- [Task instructions]:
Look through the records below for the line with "if truthy_str fresh" and the line with "end; cbn [fst", then return those lines and all lines between, exactly.

Stored data
____
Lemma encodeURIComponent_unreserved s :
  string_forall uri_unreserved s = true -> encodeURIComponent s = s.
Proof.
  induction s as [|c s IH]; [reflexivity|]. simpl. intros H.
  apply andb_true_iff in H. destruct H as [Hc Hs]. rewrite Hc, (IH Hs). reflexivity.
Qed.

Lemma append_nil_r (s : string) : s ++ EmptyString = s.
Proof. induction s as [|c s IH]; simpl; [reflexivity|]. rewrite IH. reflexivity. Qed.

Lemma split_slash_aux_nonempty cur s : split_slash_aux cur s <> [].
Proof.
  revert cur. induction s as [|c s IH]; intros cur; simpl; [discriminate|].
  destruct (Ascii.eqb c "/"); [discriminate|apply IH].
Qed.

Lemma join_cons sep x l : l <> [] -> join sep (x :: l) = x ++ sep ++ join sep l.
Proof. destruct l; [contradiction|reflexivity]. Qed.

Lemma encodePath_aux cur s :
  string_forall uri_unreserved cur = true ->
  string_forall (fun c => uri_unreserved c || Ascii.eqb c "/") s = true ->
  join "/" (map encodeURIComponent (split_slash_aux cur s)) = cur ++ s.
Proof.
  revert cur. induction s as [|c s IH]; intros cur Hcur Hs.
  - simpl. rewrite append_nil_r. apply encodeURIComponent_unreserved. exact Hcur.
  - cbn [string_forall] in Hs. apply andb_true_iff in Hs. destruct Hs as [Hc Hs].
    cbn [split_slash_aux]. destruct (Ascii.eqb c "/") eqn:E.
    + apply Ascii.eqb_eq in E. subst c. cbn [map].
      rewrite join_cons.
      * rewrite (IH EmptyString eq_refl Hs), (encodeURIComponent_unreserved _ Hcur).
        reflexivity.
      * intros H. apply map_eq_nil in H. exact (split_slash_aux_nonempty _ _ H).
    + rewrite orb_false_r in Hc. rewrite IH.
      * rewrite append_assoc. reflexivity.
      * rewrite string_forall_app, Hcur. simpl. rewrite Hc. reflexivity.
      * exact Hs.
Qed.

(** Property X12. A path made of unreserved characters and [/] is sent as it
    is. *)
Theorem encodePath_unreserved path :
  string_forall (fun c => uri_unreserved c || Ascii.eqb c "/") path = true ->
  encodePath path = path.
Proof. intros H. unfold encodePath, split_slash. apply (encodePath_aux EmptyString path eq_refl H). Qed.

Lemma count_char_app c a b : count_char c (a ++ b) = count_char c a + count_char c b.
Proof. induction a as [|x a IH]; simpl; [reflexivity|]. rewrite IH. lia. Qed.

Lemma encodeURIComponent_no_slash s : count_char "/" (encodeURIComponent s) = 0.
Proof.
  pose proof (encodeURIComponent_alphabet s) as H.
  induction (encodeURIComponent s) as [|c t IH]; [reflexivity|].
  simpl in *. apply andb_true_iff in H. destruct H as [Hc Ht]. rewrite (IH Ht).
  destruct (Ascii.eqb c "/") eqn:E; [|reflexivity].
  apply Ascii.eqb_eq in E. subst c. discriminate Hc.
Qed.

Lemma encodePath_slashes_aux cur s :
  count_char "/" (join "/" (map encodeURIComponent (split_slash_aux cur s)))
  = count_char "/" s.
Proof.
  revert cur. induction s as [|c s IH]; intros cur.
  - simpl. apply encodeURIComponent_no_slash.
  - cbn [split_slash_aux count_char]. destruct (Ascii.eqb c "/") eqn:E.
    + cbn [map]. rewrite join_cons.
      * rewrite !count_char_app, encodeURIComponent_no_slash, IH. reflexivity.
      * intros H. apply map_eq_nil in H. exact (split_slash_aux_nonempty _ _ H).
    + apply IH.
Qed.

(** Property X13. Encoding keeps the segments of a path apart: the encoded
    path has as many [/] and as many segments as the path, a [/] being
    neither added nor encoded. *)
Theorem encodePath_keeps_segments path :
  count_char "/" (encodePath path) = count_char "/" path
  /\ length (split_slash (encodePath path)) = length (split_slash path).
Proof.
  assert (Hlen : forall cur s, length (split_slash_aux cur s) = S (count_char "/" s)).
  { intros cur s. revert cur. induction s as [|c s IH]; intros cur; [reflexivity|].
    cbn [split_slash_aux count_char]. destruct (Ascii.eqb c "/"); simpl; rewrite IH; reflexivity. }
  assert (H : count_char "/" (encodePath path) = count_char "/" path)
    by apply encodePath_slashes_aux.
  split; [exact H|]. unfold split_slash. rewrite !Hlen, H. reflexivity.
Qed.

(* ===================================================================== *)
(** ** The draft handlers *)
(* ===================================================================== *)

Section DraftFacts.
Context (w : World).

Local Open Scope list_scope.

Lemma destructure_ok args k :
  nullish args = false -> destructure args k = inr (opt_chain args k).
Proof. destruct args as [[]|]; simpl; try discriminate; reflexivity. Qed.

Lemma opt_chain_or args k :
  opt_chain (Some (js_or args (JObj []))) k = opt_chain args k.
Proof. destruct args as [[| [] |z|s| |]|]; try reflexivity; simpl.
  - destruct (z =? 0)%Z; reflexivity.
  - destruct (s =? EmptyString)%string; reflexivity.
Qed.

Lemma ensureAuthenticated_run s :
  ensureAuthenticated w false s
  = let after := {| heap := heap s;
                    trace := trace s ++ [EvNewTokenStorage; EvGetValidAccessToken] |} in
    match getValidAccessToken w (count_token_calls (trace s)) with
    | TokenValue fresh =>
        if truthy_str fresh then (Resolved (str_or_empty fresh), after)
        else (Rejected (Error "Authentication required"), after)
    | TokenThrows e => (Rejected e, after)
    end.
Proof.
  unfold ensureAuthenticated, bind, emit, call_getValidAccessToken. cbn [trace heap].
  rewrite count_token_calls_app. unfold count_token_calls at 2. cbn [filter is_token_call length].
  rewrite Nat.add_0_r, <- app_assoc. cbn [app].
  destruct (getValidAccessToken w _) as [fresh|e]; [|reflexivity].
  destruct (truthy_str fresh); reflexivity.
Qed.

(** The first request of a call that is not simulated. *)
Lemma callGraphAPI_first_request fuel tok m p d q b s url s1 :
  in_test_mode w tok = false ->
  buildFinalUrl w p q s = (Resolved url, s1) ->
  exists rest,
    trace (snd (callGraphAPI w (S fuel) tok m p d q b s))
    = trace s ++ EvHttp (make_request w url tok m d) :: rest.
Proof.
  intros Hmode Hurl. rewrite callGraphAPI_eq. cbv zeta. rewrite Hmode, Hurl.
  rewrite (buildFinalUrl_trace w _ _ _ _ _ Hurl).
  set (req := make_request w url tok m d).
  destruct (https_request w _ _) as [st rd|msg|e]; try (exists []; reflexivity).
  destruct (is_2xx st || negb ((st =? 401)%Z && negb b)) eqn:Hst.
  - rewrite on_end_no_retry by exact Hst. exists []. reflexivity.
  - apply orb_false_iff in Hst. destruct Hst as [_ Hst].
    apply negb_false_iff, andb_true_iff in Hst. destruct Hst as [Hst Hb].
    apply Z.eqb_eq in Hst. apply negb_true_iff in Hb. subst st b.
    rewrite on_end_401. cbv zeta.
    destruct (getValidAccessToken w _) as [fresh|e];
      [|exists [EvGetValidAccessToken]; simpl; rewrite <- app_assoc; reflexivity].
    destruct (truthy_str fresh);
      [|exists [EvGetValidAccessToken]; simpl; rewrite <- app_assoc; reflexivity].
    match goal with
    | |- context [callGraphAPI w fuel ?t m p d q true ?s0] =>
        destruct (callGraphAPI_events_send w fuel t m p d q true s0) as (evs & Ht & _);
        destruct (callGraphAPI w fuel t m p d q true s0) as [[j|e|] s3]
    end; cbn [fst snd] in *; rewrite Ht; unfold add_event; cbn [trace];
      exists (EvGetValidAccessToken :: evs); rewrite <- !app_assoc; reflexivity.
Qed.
____
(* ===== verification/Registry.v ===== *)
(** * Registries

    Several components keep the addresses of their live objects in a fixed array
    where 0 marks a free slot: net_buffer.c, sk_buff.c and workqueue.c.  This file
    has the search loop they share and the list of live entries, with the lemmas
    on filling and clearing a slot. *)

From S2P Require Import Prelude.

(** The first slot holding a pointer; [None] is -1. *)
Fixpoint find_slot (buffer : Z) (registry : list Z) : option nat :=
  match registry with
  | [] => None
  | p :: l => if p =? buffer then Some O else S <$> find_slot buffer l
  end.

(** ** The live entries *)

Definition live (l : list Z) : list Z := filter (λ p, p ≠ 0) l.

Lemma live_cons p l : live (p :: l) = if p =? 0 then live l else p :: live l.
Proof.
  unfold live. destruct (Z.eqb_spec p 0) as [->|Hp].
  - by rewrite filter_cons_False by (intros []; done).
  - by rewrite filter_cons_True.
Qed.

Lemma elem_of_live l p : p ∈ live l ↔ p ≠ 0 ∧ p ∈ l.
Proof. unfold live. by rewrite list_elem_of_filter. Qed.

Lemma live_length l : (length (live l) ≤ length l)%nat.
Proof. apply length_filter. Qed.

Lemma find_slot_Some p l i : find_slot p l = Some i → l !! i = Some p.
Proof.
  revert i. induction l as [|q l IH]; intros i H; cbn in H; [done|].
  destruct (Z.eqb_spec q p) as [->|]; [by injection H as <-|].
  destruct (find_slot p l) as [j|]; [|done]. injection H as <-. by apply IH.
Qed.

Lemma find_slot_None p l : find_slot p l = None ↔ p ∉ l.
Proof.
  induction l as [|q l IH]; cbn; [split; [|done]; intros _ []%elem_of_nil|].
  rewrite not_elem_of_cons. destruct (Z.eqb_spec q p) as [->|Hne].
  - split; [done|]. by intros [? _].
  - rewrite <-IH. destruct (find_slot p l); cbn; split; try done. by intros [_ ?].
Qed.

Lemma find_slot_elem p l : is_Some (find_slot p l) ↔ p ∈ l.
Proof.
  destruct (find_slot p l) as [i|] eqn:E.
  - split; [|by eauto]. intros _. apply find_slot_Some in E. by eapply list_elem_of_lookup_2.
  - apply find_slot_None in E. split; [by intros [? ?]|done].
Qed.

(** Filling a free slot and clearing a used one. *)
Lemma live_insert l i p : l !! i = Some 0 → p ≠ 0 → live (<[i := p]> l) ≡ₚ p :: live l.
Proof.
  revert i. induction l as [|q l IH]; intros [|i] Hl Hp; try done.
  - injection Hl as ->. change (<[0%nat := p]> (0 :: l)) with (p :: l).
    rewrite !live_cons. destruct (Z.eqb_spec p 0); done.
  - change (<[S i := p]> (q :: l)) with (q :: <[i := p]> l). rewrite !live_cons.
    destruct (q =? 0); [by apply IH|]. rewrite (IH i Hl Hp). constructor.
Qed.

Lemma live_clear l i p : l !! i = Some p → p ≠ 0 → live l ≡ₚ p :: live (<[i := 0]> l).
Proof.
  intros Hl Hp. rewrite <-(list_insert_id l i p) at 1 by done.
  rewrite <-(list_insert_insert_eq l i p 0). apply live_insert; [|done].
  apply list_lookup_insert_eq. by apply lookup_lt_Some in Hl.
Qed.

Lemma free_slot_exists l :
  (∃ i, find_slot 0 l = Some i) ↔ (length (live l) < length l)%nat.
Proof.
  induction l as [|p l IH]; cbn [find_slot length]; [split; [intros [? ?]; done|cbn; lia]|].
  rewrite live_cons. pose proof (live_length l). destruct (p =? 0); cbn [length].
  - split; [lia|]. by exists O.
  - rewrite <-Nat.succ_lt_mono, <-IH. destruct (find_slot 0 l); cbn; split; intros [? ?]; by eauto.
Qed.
____
- [Your response]:
        if truthy_str fresh then (Resolved (str_or_empty fresh), after)
        else (Rejected (Error "Authentication required"), after)
    | TokenThrows e => (Rejected e, after)
    end.
Proof.
  unfold ensureAuthenticated, bind, emit, call_getValidAccessToken. cbn [trace heap].
  rewrite count_token_calls_app. unfold count_token_calls at 2. cbn [filter is_token_call length].
  rewrite Nat.add_0_r, <- app_assoc. cbn [app].
  destruct (getValidAccessToken w _) as [fresh|e]; [|reflexivity].
  destruct (truthy_str fresh); reflexivity.
Qed.

(** The first request of a call that is not simulated. *)
Lemma callGraphAPI_first_request fuel tok m p d q b s url s1 :
  in_test_mode w tok = false ->
  buildFinalUrl w p q s = (Resolved url, s1) ->
  exists rest,
    trace (snd (callGraphAPI w (S fuel) tok m p d q b s))
    = trace s ++ EvHttp (make_request w url tok m d) :: rest.
Proof.
  intros Hmode Hurl. rewrite callGraphAPI_eq. cbv zeta. rewrite Hmode, Hurl.
  rewrite (buildFinalUrl_trace w _ _ _ _ _ Hurl).
  set (req := make_request w url tok m d).
  destruct (https_request w _ _) as [st rd|msg|e]; try (exists []; reflexivity).
  destruct (is_2xx st || negb ((st =? 401)%Z && negb b)) eqn:Hst.
  - rewrite on_end_no_retry by exact Hst. exists []. reflexivity.
  - apply orb_false_iff in Hst. destruct Hst as [_ Hst].
    apply negb_false_iff, andb_true_iff in Hst. destruct Hst as [Hst Hb].
    apply Z.eqb_eq in Hst. apply negb_true_iff in Hb. subst st b.
    rewrite on_end_401. cbv zeta.
    destruct (getValidAccessToken w _) as [fresh|e];
      [|exists [EvGetValidAccessToken]; simpl; rewrite <- app_assoc; reflexivity].
    destruct (truthy_str fresh);
      [|exists [EvGetValidAccessToken]; simpl; rewrite <- app_assoc; reflexivity].
    match goal with
    | |- context [callGraphAPI w fuel ?t m p d q true ?s0] =>
        destruct (callGraphAPI_events_send w fuel t m p d q true s0) as (evs & Ht & _);
        destruct (callGraphAPI w fuel t m p d q true s0) as [[j|e|] s3]
    end; cbn [fst snd] in *; rewrite Ht; unfold add_event; cbn [trace];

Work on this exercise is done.